Tag Archives: urban planning

compendium of inspiring planning practices

Move over Agenda 21, we have a new contender for the world’s most boring urban planning related conspiracy theory, Resolution 24/3! Seriously, don’t read it. It’s boring. However as a supporting study, the UN has put together a book of case studies on planning best practices in cities around the world, which is actually interesting. I found the Melbourne case study particularly interesting, and would like to dig into it more:

Melbourne developed a new approach to urban planning, through an ecosystem-based climate adaptation programme, embracing what the City refers to as ‘nature sensitive’ urban design and planning. This approach emphasises the services that nature provides to the city and focuses on how it can be protected, restored, created, enhanced and maintained within the urban setting. The urgency posed by the current impacts of climate changes resulted in the City creating a multi-million dollar integrated ecosystem-based climate change adaptation program in 2010 – the ‘Urban Landscapes Adaptation Program’.

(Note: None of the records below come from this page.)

(** C5. The scan stops at a method line: with [d] a method line, the
    records [_get_props] returns never depend on what is stored at or after
    [d], and unless the very first stored line is itself a prop line (whose
    assertion then reads the last stored line), the whole outcome is the one
    of scanning the lines before [d] alone. *)
Theorem scan_stops_at_def cls pre d post :
  is_def_line d = true →
  (∀ post' out out',
     fst (_get_props W (mkSource cls (pre ++ d :: post))) = Ret out →
     fst (_get_props W (mkSource cls (pre ++ d :: post'))) = Ret out' →
     out = out')
  ∧ ((∀ first pre',
        pre = first :: pre' →
        matched_prop (cls_props (classes W cls)) first = None) →
     fst (_get_props W (mkSource cls (pre ++ d :: post)))
     = fst (_get_props W (mkSource cls pre))).
Proof.
  intros Hd. split.
  - intros post' out out'. rewrite !_get_props_upto_def by done.
    destruct pre as [|first pre']; [by intros [= <-] [= <-]|].
    assert (Hrest : ∀ st,
              fst (for_each (scan_line W (cls_props (classes W cls)))
                     (enumerate_from (Z.of_nat 1) pre') st
                     (mkSource cls ((first :: pre') ++ d :: post)))
              = fst (for_each (scan_line W (cls_props (classes W cls)))
                       (enumerate_from (Z.of_nat 1) pre') st
                       (mkSource cls ((first :: pre') ++ d :: post')))).
    { intros st.
      apply (scan_agree (mkSource cls ((first :: pre') ++ d :: post))
               (mkSource cls ((first :: pre') ++ d :: post')) pre' eq_refl 1).
      intros k line Hline _. rewrite !list_getitem_pred by lia. cbn [code].
      apply lookup_lt_Some in Hline.
      rewrite !(lookup_app_l (first :: pre')) by (simpl; lia). done. }
    unfold enumerate. cbn [enumerate_from for_each]. unfold bind.
    change (0 + 1)%Z with (Z.of_nat 1).
    change (cls_props (classes W cls))
      with (own_props W (mkSource cls ((first :: pre') ++ d :: post))) at 1.
    change (cls_props (classes W cls))
      with (own_props W (mkSource cls ((first :: pre') ++ d :: post'))) at 2.
    rewrite !scan_line_eq. unfold own_props, own_fields. simpl component.
    destruct (is_def_line first); [by intros [= <-] [= <-]|].
    destruct (is_comment_line first); [rewrite Hrest; congruence|].
    destruct (matched_prop _ first) as [prop|]; [|rewrite Hrest; congruence].
    destruct (list_getitem _ _) as [above|]; [|done].
    destruct (list_getitem _ _) as [above'|]; [|by destruct (is_comment_line above)].
    destruct (is_comment_line above); [|done].
    destruct (is_comment_line above'); [|by destruct (_ !! prop)].
    destruct (_ !! prop); [rewrite Hrest; congruence|done].
  - intros Hfirst. rewrite _get_props_upto_def, _get_props_loop_result by done.
    cbn [fst code]. f_equal. unfold enumerate.
    apply (scan_agree (mkSource cls (pre ++ d :: post)) (mkSource cls pre)
             pre eq_refl 0).
    intros k line Hline Hm. destruct k as [|k].
    + destruct pre as [|first pre']; [done|]. simpl in Hline. simplify_eq.
      unfold own_props in Hm. simpl in Hm.
      rewrite (Hfirst line pre' eq_refl) in Hm. by destruct Hm.
    + rewrite !list_getitem_pred by lia. cbn [code].
      apply lookup_lt_Some in Hline.
      rewrite lookup_app_l by lia. done.
Qed.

The primary goal of this programme was to reduce drought vulnerability and to cool the city by 4°C in an effort to safeguard its citizens and the ecosystem services of its environmental assets from the impacts of climate change. The programme is underpinned by two strategies: the Open Space Strategy, which aims to increase green space by 7.6% and the Urban Forest Strategy, which is projected to double the City’s tree canopy to 40%.

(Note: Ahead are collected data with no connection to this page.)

(** The two loops, over a payload that is a list. *)
Definition fetch_loop (data : list pyjson) : list script :=
  (fold_left fetch_category data (∅, [])).2.

(** The [try] block of [_fetch_scripts]: [None] is its [return []]. *)
Definition fetch_request (net : http_outcome) : result (option pyjson) :=
  rbind (get net) (λ resp,
    if bool_decide (status_code resp ≠ 200) then Ok None
    else rbind (json resp) (λ data, Ok (Some data))).

Definition _fetch_scripts (net : http_outcome) : result (list script) :=
  rbind (rtry (fetch_request net) [ValueError; HTTPError; TimeoutException] (Ok None))
    (λ r,
      match r with
      | None => Ok []
      | Some (JList data) => Ok (fetch_loop data)
      | Some _ => Ok []
      end).

(** ** Module constants *)

Definition _SCRIPT_URL_prefix : list ascii :=
  str "https://community-scripts.github.io/ProxmoxVE/scripts?id=".
Definition _CACHE_TTL : Z := 43200.
Definition _MAX_RESULTS : nat := 20.
Definition _MAX_CACHE_VALUE_LEN : Z := 10240.

(** ** The scorer and the ranking *)

(** The loop of [_score_script]; [score] is the running total, and the
    [return 0] of a word found in neither field ends the loop. *)
Fixpoint score_loop (name_lower desc_lower : pystr) (words : list pystr)
    (score : Z) : Z :=
  match words with
  | [] => score
  | word :: rest =>
      let in_name := str_in word name_lower in
      let in_desc := str_in word desc_lower in
      let score1 := if in_name then score + 10 else score in
      let score2 := if in_desc then score1 + 5 else score1 in
      if in_name || in_desc then score_loop name_lower desc_lower rest score2
      else 0
  end.

Definition _score_script (sc : script) (words : list pystr) : Z :=
  score_loop (lower (name sc)) (lower (description sc)) words 0.

(** [[(s, script) for script in scripts if (s := _score_script(script, words)) > 0]] *)
Fixpoint scored_scripts (scripts : list script) (words : list pystr)
  : list (Z * script) :=
  match scripts with
  | [] => []
  | sc :: rest =>
      let s := _score_script sc words in
      if 0 <? s then (s, sc) :: scored_scripts rest words
      else scored_scripts rest words
  end.

(** [list.sort(key=lambda x: x[0], reverse=True)]: Python's sort is stable,
    also with [reverse=True]. [insert_desc x l] puts [x] in front of the
    first element of [l] whose key is not greater than that of [x]. *)
Fixpoint insert_desc (x : Z * script) (l : list (Z * script)) : list (Z * script) :=
  match l with
  | [] => [x]
  | y :: l' => if x.1 <? y.1 then y :: insert_desc x l' else x :: l
  end.

Fixpoint sort_desc (l : list (Z * script)) : list (Z * script) :=
  match l with
  | [] => []
  | x :: l' => insert_desc x (sort_desc l')
  end.

(** [scored[:_MAX_RESULTS]] after the sort. *)
Definition rank (scripts : list script) (words : list pystr) : list (Z * script) :=
  take _MAX_RESULTS (sort_desc (scored_scripts scripts words)).

(** The [content] of a result. *)
Definition result_content (description0 : pystr) : pystr :=
  if 300 <? Z.of_nat (length description0)
  then rsplit_space_head (take 300 description0) ++ str "..."
  else description0.

Record MainResult : Type := mkMainResult {
  url : list ascii;
  title : list ascii;
  content : list ascii;
}.

Definition main_result (sc : script) : MainResult :=
  {| url := _SCRIPT_URL_prefix ++ slug sc;
     title := name sc;
     content := result_content (description sc) |}.

(** The last loop of [search]: one result per ranked record. *)
Definition results_of (ranked : list (Z * script)) : list MainResult :=
  map (λ x, main_result x.2) ranked.

(** ** The persistent cache *)

(** The engine stores two kinds of values: the compressed bytes of one
    record, and the list of slugs of the index. *)
Inductive cache_value : Type :=
  | VBytes (b : list Byte.byte)
  | VList (l : list (list ascii)).

Record cache_entry : Type := CacheEntry {
  entry_value : cache_value;
  entry_expires : Z;
}.

Inductive cache_op : Type :=
  | OpGet (key : list ascii)
  | OpSet (key : list ascii) (value : cache_value) (expire : Z).

(** The cache and its surroundings: the stored entries, the time of the
    call, and the calls made to the cache so far (latest last). One call of
    the engine is taken to happen at one time: the clock does not move
    between its cache calls, it moves between calls of the engine
    ([at_time]). *)
Record world : Type := World {
  store : gmap (list ascii) cache_entry;
  clock : Z;
  trace : list cache_op;
}.

(** What [CACHE.get(key)] finds at time [now]: [None] for a key never set or
    set longer ago than its [expire]. *)
Definition store_get (key : pystr) (now : Z) (m : gmap (list ascii) cache_entry)
  : option cache_value :=
  match m !! key with
  | Some e => if now <? entry_expires e then Some (entry_value e) else None
  | None => None
  end.

(** The monad of code that uses the cache and may raise: the writes made
    before an exception stay. *)
Definition M (A : Type) : Type := world → result A * world.

Definition ret {A} (a : A) : M A := λ w, (Ok a, w).

Definition bind {A B} (m : M A) (k : A → M B) : M B :=
  λ w, match m w with
       | (Ok a, w') => k a w'
       | (Raise e, w') => (Raise e, w')
       end.

Definition lift {A} (r : result A) : M A := λ w, (r, w).

(** [try: body except classes: handler] *)
Definition try_except {A} (body : M A) (classes : list exn) (handler : M A) : M A :=
  λ w, match body w with
       | (Ok a, w') => (Ok a, w')
       | (Raise e, w') => if caught e classes then handler w' else (Raise e, w')
       end.

Declare Scope py_scope.
Delimit Scope py_scope with py.
Notation "x <- m ;; k" := (bind m (λ x, k))
  (at level 100, m at next level, right associativity) : py_scope.
Notation "m ;;; k" := (bind m (λ _, k))
  (at level 100, right associativity) : py_scope.

(** [CACHE.get(key)] *)
Definition CACHE_get (key : pystr) : M (option cache_value) :=
  λ w, (Ok (store_get key (clock w) (store w)),
        World (store w) (clock w) (trace w ++ [OpGet key])).

(** [CACHE.set(key, value, expire=expire)] *)
Definition CACHE_set (key : pystr) (value : cache_value) (expire : Z) : M unit :=
  λ w, (Ok tt,
        World (<[key := CacheEntry value (clock w + expire)]> (store w)) (clock w)
              (trace w ++ [OpSet key value expire])).

(** ** The codec: [pickle] and [zlib] *)

(** The four library calls of the engine. Each may raise. The engine
    pickles records only, so what [pickle.loads] returns is a record. *)
Class Codec : Type := {
  pickle_dumps : script → result (list Byte.byte);
  zlib_compress : list Byte.byte → result (list Byte.byte);
  zlib_decompress : list Byte.byte → result (list Byte.byte);
  pickle_loads : list Byte.byte → result script;
}.

(** ** The engine: cache writes, cache reads, [init] and [search] *)

Section Engine.
Context `{codec : Codec}.
Local Open Scope py_scope.

(** The key of a record: [f"script_{slug}"]. *)
Definition script_key (slug0 : pystr) : pystr := str "script_" ++ slug0.

(** The key of the index. *)
Definition slugs_list_key : pystr := str "script_slugs_list".

(** [len(compressed_script) > _MAX_CACHE_VALUE_LEN] *)
Definition too_large (compressed : list Byte.byte) : bool :=
  _MAX_CACHE_VALUE_LEN <? Z.of_nat (length compressed).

meta-analysis on designing active cities

This is a great example of meta-analysis in Active Living Research. There are a few things I like about it. First, it combines academic literature, other literature, and expert opinion in a very transparent and defensible way, by giving each a score. It takes a very wide array of urban design and planning choices and relates them to a number of outcomes (physical health, mental health, environmental sustainability, health and safety, and economic growth), and draws quantitative conclusions about the importance of each. Some outcomes challenge my pre-conceived notions, for example that street connectivity is bad for safety, but the methodology is very transparent, so I can dig in if I want and try to figure out whether I disagree with a particular rating, or whether I really should rethink my preconceived notion. Those of us dealing with complex planning and engineering programs (and many other complex systems) can’t realistically expect to optimize a handful of objectives any more. Instead, we can play the odds by making sure all our small, daily decisions have a better than even chance of nudging the system in a desired direction, based on the complete body of evidence out there, even with all its contradictions and confusions.

Pennsylvania is #1…

…in government fragmentation, according to this 2003 paper by David Rusk at the Brookings Institution.

  • The Commonwealth of Pennsylvania has created the nation’s most fragmented system of local government within its metropolitan areas.
  • State policies have contributed to uncontrolled urban sprawl by making its “little boxes” governments so highly dependent on local property taxes, promoting a constant ratables chase. Over the last fifty years Pennsylvania ranks second only to West Virginia in consuming the most land for the least population growth.
  • The combination – constant outward development overlaying a pattern of immutable local government boundaries – has condemned Pennsylvania’s “inelastic” central cities, most boroughs, and many “built-out” townships to population, economic, and fiscal decline.
  • The many governmental “little boxes” actively contribute to the high degree of racial and economic segregation that characterizes Pennsylvania’s metropolitan areas.
  • Whether through costly inefficiencies, high social and economic disparities, or cutthroat inter-municipal competition, Pennsylvania’s governmental system of “little boxes” also retards its economic growth.
  • Sprawl and steady abandonment of “inelastic” central cities, most boroughs, and many “built-out” townships also implicitly means abandonment (or certainly underutilization) of existing physical infrastructure (houses, stores, factories, water and sewer lines, etc.) that cost prior generations a fortune to create originally and is even more expensive to duplicate anew. Discarding this investment is decidedly fiscally wasteful.

The obvious answer would be to reorganize around metropolitan areas. The Minneapolis-St. Paul Metropolitan Council is one model of a regional government with real teeth. I am not an expert on state constitutional law, but it may be that Pennsylvania’s “home rule” state constitution makes it difficult to do something similar. Or it may be that the system of representative government gives outsize power to representatives from relatively less populous places, so the state legislature is unlikely to overhaul things even if the constitution would allow it. Even if these problems could be solved at the state level, the Philadelphia metro area would still cover parts of New Jersey and Delaware. So the remaining option is massive changes to the United States Constitution abolishing states entirely in favor of metropolitan areas. I haven’t noticed that in any campaign platforms lately.